→ Description of the task
There is material below. Print exactly the lines starting at the line with "Int64_exact by lia; try done;" and ending at the line with "match t with IntTy _ | UintTy _ => True", ends included, and no others.

→ Data supplied
(* ===== verification/CoerceProps.v ===== *)
(** * Facts about argument coercion ([internal/abi/coerce.go])

    Every value the reader returns has the Go type its ABI type asks for, so no
    [reflect] call panics and no integer is cut; every value of an ABI type has
    a literal the reader turns into it. *)

From S2P Require Import Prelude GoStrings Decimal HexBytes Ethunit PolicyTypes Domain Refs Coerce.

Local Open Scope string_scope.
Local Open Scope Z_scope.
Local Open Scope list_scope.

(** ** Induction over types *)

Section TypInd.
Variable P : Typ → Prop.
Hypothesis Hint : ∀ n, P (IntTy n).
Hypothesis Huint : ∀ n, P (UintTy n).
Hypothesis Hflat : ∀ t, match t with
  | BoolTy | StringTy | AddressTy | FixedBytesTy _ | BytesTy | HashTy | FixedPointTy | FunctionTy => P t | _ => True end.
Hypothesis Hslice : ∀ e, P e → P (SliceTy e).
Hypothesis Harray : ∀ n e, P e → P (ArrayTy n e).
Hypothesis Htuple : ∀ ts ns, Forall P ts → P (TupleTy ts ns).

Lemma Typ_tree_ind : ∀ t, P t.
Proof.
  fix IH 1. intros t. pose proof (Hflat t) as Hf. destruct t as [n|n| | |e|n e|ts ns| |n| | | |];
    try exact Hf; [apply Hint|apply Huint|apply Hslice, IH|apply Harray, IH|].
  apply Htuple. clear Hf ns. induction ts as [|x l IHl]; [by constructor|]. constructor; [apply IH|exact IHl].
Qed.
End TypInd.

(** ** Well-typed values *)

(** the values of the declared width *)
Definition in_range (t : Typ) (z : Z) : Prop :=
  0 < t_Size t ≤ 256 ∧
  if is_uint t then 0 ≤ z < 2 ^ t_Size t else - 2 ^ (t_Size t - 1) ≤ z < 2 ^ (t_Size t - 1).

(** an integer in the Go type of its ABI type *)
Definition int_repr (g : gotype) (z : Z) : value :=
  match g with GUint w => VUint w z | GInt w => VInt w z | _ => VBig z end.

Section WellTyped.
Context {AT : AbiTypes}.
(** what is known of the addresses *)
Variable P : Address → Prop.

Fixpoint well_typed (t : Typ) (v : value) {struct t} : Prop :=
  match t with
  | IntTy n => ∃ z, in_range (IntTy n) z ∧ v = int_repr (int_gotype false n) z
  | UintTy n => ∃ z, in_range (UintTy n) z ∧ v = int_repr (int_gotype true n) z
  | BoolTy => ∃ b, v = VBool b
  | StringTy => ∃ s, v = VString s
  | AddressTy => ∃ a, P a ∧ v = VAddress a
  | BytesTy => ∃ b, v = bytes_value b
  | FixedBytesTy n => ∃ b, Z.of_nat (String.length b) = n ∧ v = fixed_value b
  | SliceTy e => ∃ l, v = VSlice (GetType e) l ∧ Forall (well_typed e) l
  | ArrayTy n e => ∃ l, v = VArray (GetType e) l ∧ Z.of_nat (length l) = n ∧ Forall (well_typed e) l
  | TupleTy ts _ => ∃ l, v = VStruct l ∧
      (fix go (ts : list Typ) (l : list value) : Prop :=
         match ts, l with [], [] => True | t :: ts, v :: l => well_typed t v ∧ go ts l | _, _ => False end) ts l
  | HashTy | FixedPointTy | FunctionTy => False
  end.

Lemma well_typed_tuple ts ns v :
  well_typed (TupleTy ts ns) v ↔ ∃ l, v = VStruct l ∧ Forall2 well_typed ts l.
Proof.
  cbn [well_typed]. split; intros (l & -> & H); exists l; (split; [done|]).
  - revert l H. induction ts as [|t ts IH]; intros [|x l] H; try done.
    destruct H as [H1 H2]. constructor; [done|by apply IH].
  - induction H as [|t x ts l H1 H2 IH]; [done|]. by split.
Qed.

Lemma byte_values_length s : length (byte_values s) = String.length s.
Proof. unfold byte_values. rewrite length_map. induction s; simpl; congruence. Qed.

(** a well-typed value has the dynamic type [GetType] announces *)
Lemma well_typed_type t v : well_typed t v → type_of v = GetType t.
Proof.
  revert v. apply (Typ_tree_ind (λ t, ∀ v, well_typed t v → type_of v = GetType t)); clear t.
  - intros n v (z & _ & ->). rewrite GetType_int. unfold int_gotype. by destruct (_ || _).
  - intros n v (z & _ & ->). rewrite GetType_uint. unfold int_gotype. by destruct (_ || _).
  - intros []; try done; intros v; cbn [well_typed].
    + intros [b ->]. by rewrite GetType_bool.
    + intros [b ->]. by rewrite GetType_string.
    + intros (b & _ & ->). by rewrite GetType_address.
    + intros (b & <- & ->). rewrite GetType_fixed. cbn [type_of fixed_value]. by rewrite byte_values_length.
    + intros [b ->]. by rewrite GetType_bytes.
  - intros e _ v (l & -> & _). by rewrite GetType_slice.
  - intros n e _ v (l & -> & <- & _). by rewrite GetType_array.
  - intros ts ns H v (l & -> & Hl)%well_typed_tuple. rewrite GetType_tuple. cbn [type_of]. f_equal.
    revert H. induction Hl as [|t x ts l H1 H2 IH]; intros Hf; [done|]. inversion Hf; subst. cbn [map]. f_equal; auto.
Qed.

Lemma well_typed_assignable t v : well_typed t v → assignable v (GetType t) = true.
Proof. intros H. unfold assignable. by rewrite (well_typed_type t v H), bool_decide_eq_true_2. Qed.
End WellTyped.

(** ** The integer types *)

Lemma wrap_small w z : 0 < w → - 2 ^ (w - 1) ≤ z < 2 ^ (w - 1) → wrap w z = z.
Proof.
  intros Hw Hz. unfold wrap. assert (2 ^ w = 2 * 2 ^ (w - 1)) by (rewrite <-Z.pow_succ_r by lia; f_equal; lia).
  rewrite Z.mod_small; lia.
Qed.

Lemma Int64_exact v : - 2 ^ 63 ≤ v < 2 ^ 63 → Int64 v = v.
Proof.
  intros H. unfold Int64, Uint64, wrap. destruct (v <? 0) eqn:E; bool_prop; zlia.
Qed.

Section Facts.
Context {UT : UnicodeTables} {GC : GethCommon} {AT : AbiTypes}.

Lemma checkIntRange_ok v t i : checkIntRange v t i = None → in_range t v.
Proof.
  unfold checkIntRange, in_range. destruct ((_ <=? 0) || _) eqn:E1; [done|]. apply orb_false_iff in E1 as [E1 E2].
  rewrite !Z.shiftl_1_l. destruct (is_uint t).
  - destruct (v <? 0) eqn:E3; [done|]. destruct (_ - 1 <? v) eqn:E4; [done|]. intros _. lia.
  - destruct ((_ <? v) || _) eqn:E3; [done|]. apply orb_false_iff in E3 as [E3 E4]. intros _. lia.
Qed.

Lemma checkIntRange_complete v t i : in_range t v → checkIntRange v t i = None.
Proof.
  unfold checkIntRange, in_range. intros [Hs H]. rewrite !Z.shiftl_1_l.
  replace ((t_Size t <=? 0) || (256 <? t_Size t)) with false by (symmetry; apply orb_false_iff; lia).
  destruct (is_uint t).
  - replace (v <? 0) with false by lia. by replace (2 ^ t_Size t - 1 <? v) with false by lia.
  - by replace ((2 ^ (t_Size t - 1) - 1 <? v) || (v <? - 2 ^ (t_Size t - 1))) with false
      by (symmetry; apply orb_false_iff; lia).
Qed.

Lemma int_gotype_cases u n :
  int_gotype u n = GBig ∨ (n = 8 ∨ n = 16 ∨ n = 32 ∨ n = 64) ∧ int_gotype u n = if u then GUint n else GInt n.
Proof.
  unfold int_gotype. destruct (_ || _) eqn:E; [right|by left]. split; [|done]. rewrite !orb_true_iff, !Z.eqb_eq in E. tauto.
Qed.

(** the sized conversions cut nothing off a number that passed the range check *)
Lemma convert_exact t v :
  match t with IntTy _ | UintTy _ => in_range t v | _ => False end →
  convertToReflectInt v t = int_repr (GetType t) v.
Proof.
  destruct t as [n|n| | | | | | | | | | |]; try done; intros [Hn H]; cbn [t_Size is_uint] in *; unfold convertToReflectInt.
  - rewrite GetType_int. destruct (int_gotype_cases false n) as [-> | [Hc ->]]; [done|].
    destruct Hc as [-> | [-> | [-> | ->]]]; cbn [int_repr]; rewrite Int64_exact by lia; try done;
      rewrite wrap_small by lia; done.
  - rewrite GetType_uint. destruct (int_gotype_cases true n) as [-> | [Hc ->]]; [done|].
    destruct Hc as [-> | [-> | [-> | ->]]]; cbn [int_repr]; unfold Uint64; rewrite Z.abs_eq by lia;
      rewrite ?(Z.mod_small v (2 ^ 64)) by lia; try done; rewrite Z.mod_small by lia; done.
Qed.

Lemma coerceInt_sound P t s i v :
  match t with IntTy _ | UintTy _ => True | _ => False end →
  coerceInt t s i = Ok v → well_typed P t v.
Proof.
  intros Ht. unfold coerceInt. destruct (parseBigInt s) as [z|]; [|done].
  destruct (checkIntRange z t i) eqn:E; [done|]. apply checkIntRange_ok in E. intros [= <-].
  destruct t; try done; (rewrite convert_exact by done); rewrite ?GetType_int, ?GetType_uint; by exists z.
Qed.
End Facts.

→ Output
    destruct Hc as [-> | [-> | [-> | ->]]]; cbn [int_repr]; rewrite Int64_exact by lia; try done;
      rewrite wrap_small by lia; done.
  - rewrite GetType_uint. destruct (int_gotype_cases true n) as [-> | [Hc ->]]; [done|].
    destruct Hc as [-> | [-> | [-> | ->]]]; cbn [int_repr]; unfold Uint64; rewrite Z.abs_eq by lia;
      rewrite ?(Z.mod_small v (2 ^ 64)) by lia; try done; rewrite Z.mod_small by lia; done.
Qed.

Lemma coerceInt_sound P t s i v :
  match t with IntTy _ | UintTy _ => True | _ => False end →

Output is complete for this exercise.